_Aim of the exercise_
Quote exactly and only this range of lines in the data below: the line that holds "classify_all c all indices i" to the line that holds "stays as it", both included.
>>>>
(** The [AVERAGE] branch: [sum] and [count] over the numbers of every
    argument, then [count > 0 ? sum / count : 0]. *)
Definition evalAVERAGE (args : list (list jsval)) : number :=
  let '(sum, count) :=
    fold_left (fun '(sum, count) values =>
      let numericValues := numbersOf values in
      (numberAdd sum (fold_left numberAdd numericValues (ofZ 0)),
       count + Z.of_nat (length numericValues)))
      args (ofZ 0, 0) in
  if 0 <? count then numberDivide sum (ofZ count) else ofZ 0.

(** The [COUNT] branch: the numbers of every argument are counted. *)
Definition evalCOUNT (args : list (list jsval)) : number :=
  ofZ (fold_left (fun count values => count + Z.of_nat (length (numbersOf values)))
         args 0).

(** The [MAX] branch: [max] starts at [-Infinity]; an argument with numbers
    makes it [Math.max(max, ...numericValues)]; [-Infinity] is returned as 0. *)
Definition evalMAX (args : list (list jsval)) : number :=
  let max :=
    fold_left (fun max values =>
      let numericValues := numbersOf values in
      match numericValues with
      | [] => max
      | _ :: _ => fold_left Num.max numericValues max
      end) args NegInfinity in
  if decide (max = NegInfinity) then ofZ 0 else max.

(** The [MIN] branch, likewise from [Infinity] with [Math.min]. *)
Definition evalMIN (args : list (list jsval)) : number :=
  let min :=
    fold_left (fun min values =>
      let numericValues := numbersOf values in
      match numericValues with
      | [] => min
      | _ :: _ => fold_left Num.min numericValues min
      end) args PosInfinity in
  if decide (min = PosInfinity) then ofZ 0 else min.
(** A feature between the passes, with [(_startKey, _endKey)] when it has
    them. *)
Record keyed : Type := mkKeyed {
  k_feature : feature;
  k_keys : option (string * string)
}.

(** [geomStart] and [geomEnd]: the endpoints in file order. *)
Definition geom_ends (g : geometry_t) : option (position * position) :=
  match g with
  | LineString coords =>
      if (2 <=? length coords)%nat
      then match head coords, last coords with
           | Some a, Some b => Some (a, b)
           | _, _ => None
           end
      else None
  | MultiLineString lines =>
      if (0 <? length lines)%nat
      then
        let first := default [] (head lines) in
        let last_ := default [] (last lines) in
        if (1 <=? length first)%nat && (1 <=? length last_)%nat
        then match head first, last last_ with
             | Some a, Some b => Some (a, b)
             | _, _ => None
             end
        else None
      else None
  | OtherGeometry => None
  end.

(** [props._v_half_mps = v; props._sewer_name_norm = norm] *)
Definition set_derived (p : props) (v : jsnum) (norm : string) : props :=
  mkProps (OBJECTID p) (SEWER_NAME p) (SEWERNAME p) (UPSTREAM_IL p)
    (DOWNSTREAM_IL p) (PIPE_LENGTH p) (PIPE_WIDTH p) (PIPE_HEIGHT p)
    (DIR p) (Dir p) (dir p) (DIRECTION p) (Direction p) (direction p)
    (_dir p) (_dir_source p) (_nextObjectIds p) (JNum v)
    (_segment_candidate_objectid p) (JStr norm) (_flowEndLL p)
    (_downNodeKey p) (_next_via_gap_bridge p).

(** [props._nextObjectIds = next] *)
Definition set_next (p : props) (next : list Z) : props :=
  mkProps (OBJECTID p) (SEWER_NAME p) (SEWERNAME p) (UPSTREAM_IL p)
    (DOWNSTREAM_IL p) (PIPE_LENGTH p) (PIPE_WIDTH p) (PIPE_HEIGHT p)
    (DIR p) (Dir p) (dir p) (DIRECTION p) (Direction p) (direction p)
    (_dir p) (_dir_source p) (Some next) (_v_half_mps p)
    (_segment_candidate_objectid p) (_sewer_name_norm p) (_flowEndLL p)
    (_downNodeKey p) (_next_via_gap_bridge p).
Lemma batch_store_idempotent_witness :
  exists answer w1 w2,
    generate_batch_embeddings_and_store healthy
      (articles [(id1, lit "hello"); (lit "nope", lit "x")]) (start rows1)
    = (Ok answer, w1) /\
    generate_batch_embeddings_and_store (at_time 1700003600 healthy)
      (articles [(id1, lit "hello"); (lit "nope", lit "x")]) w1
    = (Ok answer, w2) /\
    (forall u : uuid,
       columns_but_updated_at <$> (db w2 !! u)
       = columns_but_updated_at <$> (db w1 !! u)).
Proof.
  apply (batch_store_idempotent healthy (fun _ => eq_refl) eq_refl
           (start rows1) [(id1, lit "hello"); (lit "nope", lit "x")]
           1700003600%Z).
  discriminate.
Defined.

Section ClassifyCounts.
Variable c : collab.

Lemma classify_all_length (all : list pyval) (indices : list nat)
    (cleaned : list str) : forall i w results w',
  classify_all c all indices i cleaned w = (Ok results, w') ->
  length results = length cleaned.
Proof.
  induction cleaned as [|t cleaned IH]; intros i w results w'.
  - intros [= <- _]. reflexivity.
  - cbn [classify_all]. munfold.
    destruct (at_index indices i) as [index|]; [|discriminate].
    destruct (at_index all index) as [original|]; [|discriminate].
    unfold run_classifier. destruct (classifier c t) as [cr|]; [|discriminate].
    simpl. destruct (as_str original) as [text|]; [|discriminate].
    destruct (calculate_article_score text cr) as [score|]; [|discriminate].
    destruct (classify_all c all indices (S i) cleaned _) as [[rs|] w1] eqn:E;
      [|discriminate].
    intros [= <- _]. simpl. f_equal. exact (IH _ _ _ _ E).
Qed.
(** *** Round trip *)

(** C1, as it holds: reading back what [toMap] wrote restores every
    member but two.  [customDiagnosticConfigs] is not in the store and
    stays as it is in the object read into.  [executableFilePath] comes
    back when it differs from the fallback clangd path; when it is the
    fallback path, the text stored for it is empty and what comes back is
    the path [FilePath::fromString] makes of the empty text.  This holds
    provided a path that differs from the fallback path survives
    [toString] and [fromString], and the diagnostic configuration id
    survives [toSetting] and [fromSetting]. *)
Theorem fromMap_toMap (g : FilePath) this data :
  (executableFilePath data <> fallbackClangdFilePath g ->
   FilePath_fromString (FilePath_toString (executableFilePath data))
   = executableFilePath data) ->
  Id_fromSetting (Id_toSetting (diagnosticConfigId data)) = diagnosticConfigId data ->
  fromMap this (toMap g data)
  = setClangdFilePath
      (if decide (executableFilePath data = fallbackClangdFilePath g)
       then FilePath_fromString "" else executableFilePath data)
      (Data_set_customDiagnosticConfigs (customDiagnosticConfigs this) data).
Proof.
  intros Hne Hid. unfold fromMap, value1, value.
  rewrite toMap_useClangd, toMap_clangdPath, toMap_clangdIndexing, toMap_clangdIndexingPriority, toMap_clangdProjectIndexPath, toMap_clangdSessionIndexPath, toMap_clangdHeaderSourceSwitchMode, toMap_clangdCompletionRankingModel, toMap_clangdHeaderInsertion, toMap_clangdThreadLimit, toMap_clangdDocumentThreshold, toMap_clangdSizeThresholdEnabled, toMap_clangdSizeThreshold, toMap_sessionsWithOneClangd, toMap_diagnosticConfigId, toMap_checkedHardware, toMap_completionResults.
  unfold setClangdFilePath, Data_set_customDiagnosticConfigs. f_equal; cbn.
  - destruct (decide (executableFilePath data = fallbackClangdFilePath g)) as [E|E].
    + rewrite bool_decide_eq_false_2 by (intros Hno; by apply Hno). reflexivity.
    + rewrite bool_decide_eq_true_2 by done. by apply Hne.
  - exact Hid.
  - destruct (decide (indexingPriority data = Off)) as [E|E].
    + rewrite bool_decide_eq_false_2 by (intros Hno; by apply Hno). by rewrite E.
    + rewrite bool_decide_eq_true_2 by done. cbn. by destruct (indexingPriority data).
  - by destruct (headerSourceSwitchMode data).
  - by destruct (completionRankingModel data).
Qed.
<<<<
_Response box_
  classify_all c all indices i cleaned w = (Ok results, w') ->
  length results = length cleaned.
Proof.
  induction cleaned as [|t cleaned IH]; intros i w results w'.
  - intros [= <- _]. reflexivity.
  - cbn [classify_all]. munfold.
    destruct (at_index indices i) as [index|]; [|discriminate].
    destruct (at_index all index) as [original|]; [|discriminate].
    unfold run_classifier. destruct (classifier c t) as [cr|]; [|discriminate].
    simpl. destruct (as_str original) as [text|]; [|discriminate].
    destruct (calculate_article_score text cr) as [score|]; [|discriminate].
    destruct (classify_all c all indices (S i) cleaned _) as [[rs|] w1] eqn:E;
      [|discriminate].
    intros [= <- _]. simpl. f_equal. exact (IH _ _ _ _ E).
Qed.
(** *** Round trip *)

(** C1, as it holds: reading back what [toMap] wrote restores every
    member but two.  [customDiagnosticConfigs] is not in the store and
    stays as it is in the object read into.  [executableFilePath] comes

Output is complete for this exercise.